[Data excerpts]
(** * PICMI diagnostics: a shallow embedding of [PICMI_Python/diagnostics.py]

    The five diagnostic classes of the PICMI standard are plain attribute
    holders: each has a single operation, its constructor.  The embedding
    keeps what the Python code relies on:

    - values are immutable scalars or references into a heap of objects
      (instances with an attribute dictionary, and lists);
    - a constructor call allocates the instance, binds the call's positional
      and keyword arguments to the signature of [__init__] (which may raise
      [TypeError]), and runs the body, which assigns and reads attributes
      (the latter may raise [AttributeError]);
    - default arguments are evaluated once, when the [def] statement runs, so
      the default [data_list] of a class is one list object on the heap;
    - every attribute read is recorded, so that "the grid is not consulted"
      is a statement about the run. *)

From stdpp Require Import base option list gmap strings.

(** ** Python values, objects and the heap *)

Module Py.

(** An address is an index into the heap. *)
Abbreviation loc := nat.

Inductive pyval : Type :=
  | VNone
  | VBool (b : bool)
  | VInt (z : Z)
  | VStr (s : string)
  | VRef (l : loc).

#[global] Instance pyval_eq_dec : EqDecision pyval.
Proof. solve_decision. Defined.

#[global] Instance pyval_inhabited : Inhabited pyval := populate VNone.

(** [x is None] *)
Definition is_None (v : pyval) : bool :=
  match v with VNone => true | _ => false end.

Inductive pyobj : Type :=
  | OList (items : list pyval)
  | OInst (cls : string) (attrs : gmap string pyval).

Inductive exn : Type :=
  | TypeError
  | AttributeError.

#[global] Instance exn_eq_dec : EqDecision exn.
Proof. solve_decision. Defined.

Inductive outcome (A : Type) : Type :=
  | Ok (a : A)
  | Raise (e : exn).
Arguments Ok {A} a.
Arguments Raise {A} e.

(** The interpreter state: the heap (an object's address is its index) and
    the log of the attribute reads performed so far, oldest first. *)
Record state : Type := State {
  heap : list pyobj;
  reads : list (pyval * string)
}.

Definition with_heap (h : list pyobj) (s : state) : state :=
  State h (reads s).

Definition M (A : Type) : Type := state → outcome A * state.

#[global] Instance M_ret : MRet M := λ A a s, (Ok a, s).

#[global] Instance M_bind : MBind M := λ A B f m s,
  match m s with
  | (Ok a, s') => f a s'
  | (Raise e, s') => (Raise e, s')
  end.

Definition raise {A : Type} (e : exn) : M A := λ s, (Raise e, s).

(** Allocation of a new object. *)
Definition alloc (o : pyobj) : M loc := λ s,
  (Ok (length (heap s)), with_heap (heap s ++ [o]) s).

(** What [v.name] evaluates to in heap [h], for a data attribute: the
    entry of the instance's own dictionary.  [None], numbers, strings and
    lists have none of the attribute names this module reads.  Names that
    Python finds on the class only (methods such as [handle_init]) are not
    data attributes and are outside this function. *)
Definition lookup_attr (h : list pyobj) (v : pyval) (name : string)
  : outcome pyval :=
  match v with
  | VRef l =>
      match h !! l with
      | Some (OInst _ attrs) =>
          match attrs !! name with
          | Some x => Ok x
          | None => Raise AttributeError
          end
      | _ => Raise AttributeError
      end
  | _ => Raise AttributeError
  end.

(** [v.name], logged. *)
Definition getattr (v : pyval) (name : string) : M pyval := λ s,
  (lookup_attr (heap s) v name,
   State (heap s) (reads s ++ [(v, name)])).

(** [v.name = x] *)
Definition setattr (v : pyval) (name : string) (x : pyval) : M unit := λ s,
  match v with
  | VRef l =>
      match heap s !! l with
      | Some (OInst c attrs) =>
          (Ok (), with_heap (<[l := OInst c (<[name := x]> attrs)]> (heap s)) s)
      | _ => (Raise AttributeError, s)
      end
  | _ => (Raise AttributeError, s)
  end.

(** *** Functions and calls *)

Record param : Type := Param {
  pname : string;
  pdefault : option pyval
}.

(** Binding of a call's arguments to positional-or-keyword parameters.
    Every failure is a [TypeError]: too many positional arguments, a
    parameter given both positionally and by keyword, a parameter without
    default left unfilled. *)
Fixpoint bind_params (ps : list param) (args : list pyval)
    (kwargs : gmap string pyval) : outcome (gmap string pyval) :=
  match ps with
  | [] =>
      match args with
      | [] => Ok ∅
      | _ :: _ => Raise TypeError
      end
  | p :: ps' =>
      match args with
      | a :: args' =>
          match kwargs !! pname p with
          | Some _ => Raise TypeError
          | None =>
              match bind_params ps' args' kwargs with
              | Ok b => Ok (<[pname p := a]> b)
              | Raise e => Raise e
              end
          end
      | [] =>
          match kwargs !! pname p, pdefault p with
          | Some v, _ | None, Some v =>
              match bind_params ps' [] kwargs with
              | Ok b => Ok (<[pname p := v]> b)
              | Raise e => Raise e
              end
          | None, None => Raise TypeError
          end
      end
  end.

(** The keyword arguments that name no parameter: what [**kw] receives. *)
Definition extras (ps : list param) (kwargs : gmap string pyval)
  : gmap string pyval :=
  filter (λ kv, kv.1 ∉ pname <$> ps) kwargs.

WORK REQUIRED :: From the entries above, copy each line that holds "index".

YOUR SOLUTION ::
(** An address is an index into the heap. *)
(** The interpreter state: the heap (an object's address is its index) and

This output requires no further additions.